From the beginning of his career in the Chamber of Deputies, Briand was occupied with the question of the separation of church and state. He was appointed the reporter of the commission charged with the preparation of the 1905 law on separation, and his report at once marked him out as one of the coming leaders. He succeeded in carrying his project through with but slight modifications, and without dividing the parties upon whose support he relied.
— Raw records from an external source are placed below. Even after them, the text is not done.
(* ===== verification/Risk.v ===== *)
(** * Risk and position sizing ([shared/risk])

    [circuit_breaker.py], [correlation.py], [sizing.py] and [engine.py] as
    pure functions.  NumPy is an external package: [NumPy] lists the two
    functions of it that the correlation guard calls. *)

From Stdlib Require Import SpecFloat.
From S2P Require Import Prelude PyFloat Constants Regime.
Local Open Scope Z_scope.

(** ** Data models ([models.py]) *)

Module RiskCheck.
Record t := mk { name : string; passed : bool; detail : string }.
End RiskCheck.

Module PositionSize.
Record t := mk {
  quantity : Z;
  notional_value : float;
  risk_amount : float;
  risk_pct : float;
  sizing_method : string;
  regime_multiplier : float;
  snapshot_multiplier : float;
}.
End PositionSize.

Module OpenPosition.
Record t := mk {
  symbol : string;
  exchange : string;
  direction : string;
  quantity : Z;
  entry_price : float;
  stop_loss : float;
  sector : string;
  risk_amount : float;
  returns : list float;
}.
End OpenPosition.

Module RiskParameters.
Record t := mk {
  capital : float;
  open_positions : list OpenPosition.t;
  daily_pnl : float;
  daily_trade_count : Z;
  is_snapshot_window : bool;
  regime : RegimeClassification.t;
  proposed_sector : string;
  proposed_returns : list float;
  use_kelly : bool;
  win_rate : option float;
  avg_win_loss_ratio : option float;
  halted : bool;
}.
End RiskParameters.

Module RiskDecision.
Record t := mk {
  approved : bool;
  position_size : option PositionSize.t;
  rejection_reason : option string;
  checks : list RiskCheck.t;
}.
End RiskDecision.

(** ** Circuit breaker ([circuit_breaker.py]) *)

Definition check_halted_flag (halted : bool) : RiskCheck.t :=
  if halted then
    RiskCheck.mk "SYSTEM_HALTED" false "system:status:halted=true — all new entries blocked"
  else
    RiskCheck.mk "SYSTEM_HALTED" true "System not halted".

(** [(x / capital) * 100.0] *)
Definition pct_of (x capital : float) : result float :=
  q ← pydiv x capital; mret (q * dec 1000 1)%pf.

Definition check_daily_loss_limit (daily_pnl capital : float) : result RiskCheck.t :=
  if (capital <=? f_zero)%pf then
    mret (RiskCheck.mk "CIRCUIT_BREAKER" false ("Invalid capital value: " +:+ repr capital))
  else
    pnl_pct ← pct_of daily_pnl capital;
    if (pnl_pct <=? DAILY_LOSS_LIMIT_PCT)%pf then
      mret (RiskCheck.mk "CIRCUIT_BREAKER" false
        ("Daily P&L " +:+ fmt_fixed 2 pnl_pct +:+ "% ≤ circuit-breaker limit " +:+
         repr DAILY_LOSS_LIMIT_PCT +:+ "% — Kill Switch must be triggered"))
    else
      mret (RiskCheck.mk "CIRCUIT_BREAKER" true
        ("Daily P&L " +:+ fmt_fixed 2 pnl_pct +:+ "% within limit " +:+
         repr DAILY_LOSS_LIMIT_PCT +:+ "%")).

Definition check_circuit_breaker (daily_pnl capital : float) (halted : bool)
    : result RiskCheck.t :=
  let halted_check := check_halted_flag halted in
  if negb (RiskCheck.passed halted_check) then mret halted_check
  else check_daily_loss_limit daily_pnl capital.

Definition check_daily_trade_count (daily_trade_count : Z) : RiskCheck.t :=
  if MAX_DAILY_TRADES <=? daily_trade_count then
    RiskCheck.mk "DAILY_TRADE_LIMIT" false
      ("Daily trade count " +:+ pretty daily_trade_count +:+ " ≥ limit " +:+
       pretty MAX_DAILY_TRADES)
  else
    RiskCheck.mk "DAILY_TRADE_LIMIT" true
      ("Daily trade count " +:+ pretty daily_trade_count +:+ "/" +:+ pretty MAX_DAILY_TRADES).
(* ===== verification/NumPy.v ===== *)
(** * Third-party numeric code as parameters

    NumPy's reductions and array functions and TA-Lib's indicators.  An array
    is a list; element-wise arithmetic on it is binary64 and does not raise. *)

From S2P Require Import Prelude PyFloat.

(** Reductions and scalar functions of NumPy. *)
Class NumPyStats := {
  np_sum : list float -> float;
  np_mean : list float -> float;
  np_median : list float -> float;
  (** [np.std(a, ddof=1)] *)
  np_std1 : list float -> float;
  np_max : list float -> float;
  np_fmax : float -> float -> float;
  np_log : float -> float;
  (** [x ** y] and [round(x, n)] of a [np.float64] *)
  np_power : float -> float -> float;
  np_round : float -> nat -> float;
  (** [math.sqrt] *)
  math_sqrt : float -> result float;
}.

(** Functions on whole arrays: positions of maxima, counts of small integers,
    norms and inner products. *)
Class NumPyArrays := {
  np_argmax : list float -> Z;
  np_argmax_int : list Z -> Z;
  (** [np.bincount(a, minlength=n)] *)
  np_bincount : list Z -> nat -> list Z;
}.

(** TA-Lib's indicators: one value per candle, NaN while warming up.  [ADX]
    and [ATR] take the high, low and close series; [BBANDS] returns the upper,
    middle and lower bands. *)
Class TALib := {
  talib_EMA : list float -> Z -> list float;
  talib_ADX : list float -> list float -> list float -> Z -> list float;
  talib_RSI : list float -> Z -> list float;
  talib_ATR : list float -> list float -> list float -> Z -> list float;
  talib_BBANDS : list float -> Z -> list float * list float * list float;
}.
(* ===== verification/Web.v ===== *)
(** * HTTP requests with [urllib.request] and [requests]

    The network is a parameter: [urlopen] returns the [Set-Cookie] header (or
    the empty string) and the body.  [URLError] and [OSError] are
    [RequestException]; a call may raise other exceptions too. *)

From S2P Require Import Prelude PyDict.

Class UrlOpen (W : Type) := {
  (** [urlopen(Request(url, headers=headers), timeout=timeout)] *)
  urlopen : string -> dict string string -> Z -> M W (string * string);
}.

(** [s.split(";")[0]] *)
Definition before_semicolon (s : string) : string :=
  match str_split1 ";" s with Some (a, _) => a | None => s end.

Definition NSE_HEADERS : dict string string :=
  [("User-Agent", "Mozilla/5.0 (X11; Linux x86_64) AppleWebKit/537.36 (KHTML, like Gecko) Chrome/124.0.0.0 Safari/537.36");
   ("Accept", "application/json, text/plain, */*"); ("Referer", "https://www.nseindia.com/")].

(** The request to the NSE home page for a session cookie; every failure gives
    the empty string. *)
Definition nse_cookie {W} `{UrlOpen W} (timeout : Z) (w : W) : string * W :=
  match urlopen "https://www.nseindia.com/" NSE_HEADERS timeout w with
  | (Ok (raw, _), w) => (before_semicolon raw, w)
  | (Raise _, w) => ("", w)
  end.

Definition with_cookie (cookie : string) : dict string string :=
  if String.eqb cookie "" then NSE_HEADERS else NSE_HEADERS ++ [("Cookie", cookie)].

(** [requests.get] and [Session.get]: the body, whatever the status, and the
    body after [raise_for_status].  [RequestException] is the exception of the
    library. *)
Class Requests (W : Type) := {
  requests_get : string -> list (string * string) -> M W string;
  requests_get_ok : string -> list (string * string) -> M W string;
}.

(** [except (RequestException, ValueError)]: the outcome that the handler
    sees, and what else is raised. *)
Definition request_failed {A} (r : result A) : bool :=
  match r with Raise (RequestException _) | Raise (ValueError _) => true | _ => false end.
(* ===== verification/Compliance.v ===== *)
(** * Compliance engine and kill switch ([shared/compliance])

    [models.py], [strategy_registry.py], [india.py], [australia.py],
    [engine.py] and [kill_switch.py].  Wall-clock reads, the environment and
    the audit identifier are arguments; a [datetime] of which only the time
    of day is read is a [Clock]. *)

From S2P Require Import Prelude PyFloat PyDict Redis Constants.
Local Open Scope Z_scope.

(** ** Data models ([models.py]) *)

Module OrderIntent.
Record t := mk {
  symbol : string;
  exchange : string;
  direction : string;
  order_type : string;
  quantity : Z;
  price : option float;
  stop_loss : float;
  strategy_name : string;
  client_order_id : string;
  ltp : option float;
  notional_value : float;
  capital : float;
  is_exit : bool;
  mwpl_pct : option float;
  sector : string;
  is_priority : bool;
}.
End OrderIntent.

Module TaggedOrder.
Record t := mk {
  original : OrderIntent.t;
  strategy_tag : string;
  effective_order_type : string;
  mpp_price : option float;
}.
End TaggedOrder.

Module ComplianceViolation.
Record t := mk { code : string; detail : string }.
End ComplianceViolation.

Module ComplianceDecision.
Record t := mk {
  approved : bool;
  violations : list ComplianceViolation.t;
  tagged_order : option TaggedOrder.t;
  audit_id : string;
}.
End ComplianceDecision.

Module KillSwitchEvent.
Record t := mk {
  tier : Z;
  reason : string;
  triggered_at_ms : Z;
  is_priority : bool;
}.

(** The generated constructor followed by [__post_init__]. *)
Definition make (tier : Z) (reason : string) (triggered_at_ms : Z) : result t :=
  if bool_decide (tier ∈ [1; 2; 3]) then mret (mk tier reason triggered_at_ms true)
  else Raise (ValueError ("Kill switch tier must be 1, 2, or 3; got " +:+ pretty tier)).
End KillSwitchEvent.

Module RecentOrder.
Record t := mk { symbol : string; direction : string; placed_at_ms : Z }.
End RecentOrder.

Record Clock := { hour : Z; minute : Z; second : Z }.

Definition two_digits (n : Z) : string := zero_pad 2 (pretty n).

(** ** Strategy registry ([strategy_registry.py]) *)

Definition GENERIC_ALGO_TAG : string := "GENALG01".

Definition DEFAULT_TAGS : dict string string :=
  [("EMA_VWAP_TREND", "STRAT001"); ("ORB_BREAKOUT", "STRAT002");
   ("MOMENTUM_RSI", "STRAT003"); ("MEAN_REVERT_PIVOT", "STRAT004");
   ("ORDER_FLOW_ABSORPTION", "STRAT005"); ("GENERIC", GENERIC_ALGO_TAG)].

Definition env_key (strategy_name : string) : string := "STRATEGY_ID_" +:+ strategy_name.

Definition environ : Type := string -> option string.

(** The tag of one default entry after the environment override and the cut
    to the broker's field width. *)
Definition load_tag (env : environ) (name default_tag : string) : string :=
  let env_val := str_strip (default "" (env (env_key name))) in
  let tag := if String.eqb env_val "" then default_tag else env_val in
  if (STRATEGY_ID_MAX_LENGTH <? String.length tag)%nat then str_take STRATEGY_ID_MAX_LENGTH tag
  else tag.
Definition gate_5_multi_timeframe (ctx : SignalContext.t) : GateResult.t :=
  match SignalContext.multi_tf_patterns ctx with
  | None =>
      gate_fail 5 ("Multi-timeframe patterns not provided (need ≥ " +:+
                   pretty GATE_5_MIN_TIMEFRAMES_AGREEING +:+ " timeframes)")
  | Some mtf =>
      let long := is_long ctx in
      let confirmed := if long then MultiTimeframePatterns.confirmed_bullish_patterns mtf
                       else MultiTimeframePatterns.confirmed_bearish_patterns mtf in
      let tfs := fst <$> List.filter (fun tf_snap => has_pattern (if long then 100 else -100) tf_snap.2)
                           (MultiTimeframePatterns.snapshots mtf) in
      match confirmed with
      | [] =>
          gate_fail 5 ("No " +:+ SignalContext.direction ctx +:+ " pattern confirmed on ≥ " +:+
                       pretty GATE_5_MIN_TIMEFRAMES_AGREEING +:+ " timeframes")
      | _ :: _ =>
          let tf_list := take (Z.to_nat GATE_5_MIN_TIMEFRAMES_AGREEING) tfs in
          GateResult.mk 5 true
            (pretty (Z.of_nat (length confirmed)) +:+ " pattern(s) confirmed on " +:+
             pretty (Z.of_nat (length tfs)) +:+ " timeframe(s): " +:+ str_join ", " tf_list)
            GATE_5_CONFIDENCE_BONUS [] tf_list ""
      end
  end.

(** [GATE_6_SR_PROXIMITY_PCT / 100.0] *)
Definition sr_threshold : float := fdiv GATE_6_SR_PROXIMITY_PCT (dec 1000 1).

(** The scan skips levels of the other kind and non-positive prices, so the
    division is by a non-zero price. *)
Definition near_level (price : float) (target_type : string) (level : SRLevel.t) : bool :=
  String.eqb (SRLevel.level_type level) target_type
  && negb (SRLevel.price level <=? f_zero)%pf
  && (fdiv (fabs (price - SRLevel.price level)%pf) (SRLevel.price level) <=? sr_threshold)%pf.

Definition sr_target (ctx : SignalContext.t) : string :=
  if is_long ctx then "SUPPORT" else "RESISTANCE".

Definition gate_6_sr_proximity (ctx : SignalContext.t) : GateResult.t :=
  match SignalContext.pattern_snapshot ctx with
  | None => gate_fail 6 "No pattern snapshot — S/R check skipped"
  | Some snap =>
      let price := SignalContext.current_price ctx in
      match find_first (near_level price (sr_target ctx)) (PatternSnapshot.sr_levels snap) with
      | Some level =>
          let proximity := fdiv (fabs (price - SRLevel.price level)%pf) (SRLevel.price level) in
          gate_pass 6
            ("Price " +:+ fmt_fixed 2 price +:+ " within " +:+
             fmt_fixed 2 (proximity * dec 100 0)%pf +:+ "% of " +:+ sr_target ctx +:+ " at " +:+
             fmt_fixed 2 (SRLevel.price level) +:+ " (strength=" +:+
             fmt_fixed 2 (SRLevel.strength level) +:+ ")")
            GATE_6_CONFIDENCE_BONUS
      | None =>
          gate_fail 6 ("Price " +:+ fmt_fixed 2 price +:+ " not within " +:+
                       repr GATE_6_SR_PROXIMITY_PCT +:+ "% of any " +:+ sr_target ctx +:+ " level")
      end
  end.

(** [(a - b).total_seconds() / 60] *)
Definition minutes_between (a b : Z) : result float :=
  s ← total_seconds (a - b); pydiv s (dec 60 0).

Definition gate_7_session_timing (ctx : SignalContext.t) : result GateResult.t :=
  let opening_end := SignalContext.session_open ctx + GATE_7_OPENING_NOISE_FILTER_MINUTES * MINUTE in
  let closing_start := SignalContext.session_close ctx - GATE_7_CLOSING_WINDOW_MINUTES * MINUTE in
  let at_ := SignalContext.evaluated_at ctx in
  if at_ <? opening_end then
    elapsed ← minutes_between at_ (SignalContext.session_open ctx);
    mret (gate_fail 7 ("Opening noise filter: " +:+ fmt_fixed 1 elapsed +:+
                       "min elapsed (need ≥ " +:+ pretty GATE_7_OPENING_NOISE_FILTER_MINUTES +:+
                       "min)"))
  else if closing_start <=? at_ then
    remaining ← minutes_between (SignalContext.session_close ctx) at_;
    mret (gate_fail 7 ("Closing window: " +:+ fmt_fixed 1 remaining +:+
                       "min to session close (block at ≤ " +:+
                       pretty GATE_7_CLOSING_WINDOW_MINUTES +:+ "min)"))
  else mret (gate_pass 7 "Within tradeable session window" f_zero).

(** One branch of gate 8: an adjustment of the running value and a reason. *)
Definition rsi_step (ctx : SignalContext.t) (adjustment : float) (reasons : list string)
    : float * list string :=
  match indicator (SignalContext.indicator_values ctx) "RSI" "RSI_14" with
  | None => (adjustment, reasons)
  | Some rsi =>
      if is_long ctx && (rsi >? dec 75 0)%pf then
        ((adjustment - GATE_8_DIVERGENCE_PENALTY)%pf,
         reasons ++ ["RSI overbought (" +:+ fmt_fixed 1 rsi +:+ ") — divergence risk"])
      else if is_short ctx && (rsi <? dec 25 0)%pf then
        ((adjustment - GATE_8_DIVERGENCE_PENALTY)%pf,
         reasons ++ ["RSI oversold (" +:+ fmt_fixed 1 rsi +:+ ") — divergence risk"])
      else if is_long ctx && ((dec 50 0 <? rsi)%pf && (rsi <=? dec 70 0)%pf) then
        ((adjustment + GATE_8_ALIGNMENT_BONUS)%pf,
         reasons ++ ["RSI aligned bullish (" +:+ fmt_fixed 1 rsi +:+ ")"])
      else if is_short ctx && ((dec 30 0 <=? rsi)%pf && (rsi <? dec 50 0)%pf) then
        ((adjustment + GATE_8_ALIGNMENT_BONUS)%pf,
         reasons ++ ["RSI aligned bearish (" +:+ fmt_fixed 1 rsi +:+ ")"])
      else (adjustment, reasons)
  end.
Definition paper_place_order (tagged : TaggedOrder.t) : M PaperBroker FillReport.t :=
  self ← M_get;
  let coid := coid_of tagged in
  match dget coid (pb_orders self) with
  | Some existing => mret existing
  | None =>
      if 0 <? pb_remaining_failures self then
        _ ← M_modify (pb_set_failures (pb_remaining_failures self - 1));
        M_raise (BrokerTransientError ("Paper broker simulated transient error (" +:+
                   pretty (pb_remaining_failures self) +:+ " remaining)"))
      else
        now_ms ← M_zoom pb_clock pb_set_clock next_reading;
        broker_id ← next_broker_id;
        '(filled_qty, status) ←
          M_lift (fill_quantity (pb_partial_fill_ratio self)
                    (OrderIntent.quantity (TaggedOrder.original tagged)));
        slippage ← M_lift (paper_slippage (OrderIntent.price (TaggedOrder.original tagged))
                             (fill_price_of tagged));
        let report := paper_report tagged broker_id now_ms filled_qty status slippage in
        _ ← M_modify (fun b => pb_set_orders (dset coid report (pb_orders b)) b);
        mret report
  end.

Definition paper_query_order (coid : string) : M PaperBroker (option FillReport.t) := fun b =>
  (Ok (dget coid (pb_orders b)), b).

Definition is_filled (r : FillReport.t) : bool :=
  bool_decide (FillReport.status r ∈ [FILLED; PARTIALLY_FILLED]).

Definition cancelled_report (existing : FillReport.t) : FillReport.t :=
  {| FillReport.client_order_id := FillReport.client_order_id existing;
     FillReport.broker_order_id := FillReport.broker_order_id existing;
     FillReport.symbol := FillReport.symbol existing;
     FillReport.exchange := FillReport.exchange existing;
     FillReport.direction := FillReport.direction existing;
     FillReport.filled_quantity := 0;
     FillReport.requested_quantity := FillReport.requested_quantity existing;
     FillReport.filled_price := None;
     FillReport.status := CANCELLED;
     FillReport.rejection_reason := Some "cancelled";
     FillReport.placed_at_ms := FillReport.placed_at_ms existing;
     FillReport.filled_at_ms := None;
     FillReport.slippage_pct := None;
     FillReport.is_partial := false;
     FillReport.sl_quantity := 0;
     FillReport.attempt_count := FillReport.attempt_count existing;
     FillReport.strategy_tag := FillReport.strategy_tag existing;
     FillReport.compliance_audit_id := FillReport.compliance_audit_id existing |}.

Definition cancel_order (client_order_id : string) : M PaperBroker bool := fun b =>
  match dget client_order_id (pb_orders b) with
  | None => (Ok false, b)
  | Some existing =>
      if is_filled existing then (Ok false, b)
      else (Ok true, pb_set_orders (dset client_order_id (cancelled_report existing) (pb_orders b)) b)
  end.

Definition open_orders (b : PaperBroker) : list FillReport.t :=
  List.filter (fun r => bool_decide (FillReport.status r ∈ [PENDING; PLACED]))
    (dvalues (pb_orders b)).

Definition all_fills (b : PaperBroker) : list FillReport.t := dvalues (pb_orders b).

#[export] Instance PaperBroker_Broker : Broker PaperBroker := {
  place_order := paper_place_order;
  query_order := paper_query_order;
}.

(** ** Execution engine ([engine.py]) *)

(** The engine object: fixed parameters and the collaborators it calls. *)
Record ExecutionEngine (B R : Type) := {
  ee_broker : B;
  ee_compliance : StrategyRegistry;
  ee_dlq : DeadLetterQueue R;
  ee_halted : option R;
  ee_max_retries : Z;
  ee_base_delay : float;
  (** environment: clock readings, [random.uniform(0, 0.1)] draws, and the
      delays slept so far *)
  ee_clock : Readings Z;
  ee_random : Readings float;
  ee_slept : list float;
}.
#[global] Arguments ee_broker {B R}.
#[global] Arguments ee_compliance {B R}.
#[global] Arguments ee_dlq {B R}.
#[global] Arguments ee_halted {B R}.
#[global] Arguments ee_max_retries {B R}.
#[global] Arguments ee_base_delay {B R}.
#[global] Arguments ee_clock {B R}.
#[global] Arguments ee_random {B R}.
#[global] Arguments ee_slept {B R}.
Lemma diff_internal_order_nil bm ts k i :
  diff_internal_order bm ts k i = [] <-> orders_agree (dget k bm) (Some i).
Proof.
  unfold diff_internal_order, orders_agree. destruct (dget k bm) as [b|]; [|done].
  destruct (String.eqb_spec (str_upper (BrokerOrder.status b)) (str_upper (InternalOrder.status i)));
    cbn; intuition congruence.
Qed.

Lemma diff_broker_order_nil im ts k b :
  diff_broker_order im ts k b = [] <-> dget k im <> None.
Proof. unfold diff_broker_order, dmem. destruct (dget k im); cbn; intuition congruence. Qed.

(** ** Facts about the registry *)

Section RegistryFacts.
Context {R : Type} `{RedisKVLaws R}.
Implicit Types reg : BlockRegistry R.

(** A block is in force: in memory or on the server. *)
Definition active reg (k : string) : Prop :=
  k ∈ br_memory reg
  \/ match br_redis reg with Some r => is_Some (redis_kv r !! k) | None => False end.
He was the principal author of the law of separation, but, not content with preparing it; he wished to apply it as well. The ministry of Maurice Rouvier was allowing disturbances during the taking of inventories of church property, a clause of the law for which Briand was not responsible. Consequently, he accepted the portfolio of Public Instruction and Worship in the Sarrien ministry (1906). So far as the chamber was concerned, his success was complete. But the acceptance of a position in a bourgeois ministry led to his exclusion from the Unified Socialist Party (March 1906). As opposed to Jaurès, he contended that the Socialists should co-operate actively with the Radicals in all matters of reform, and not stand aloof to await the complete fulfillment of their ideals. He himself was atheist.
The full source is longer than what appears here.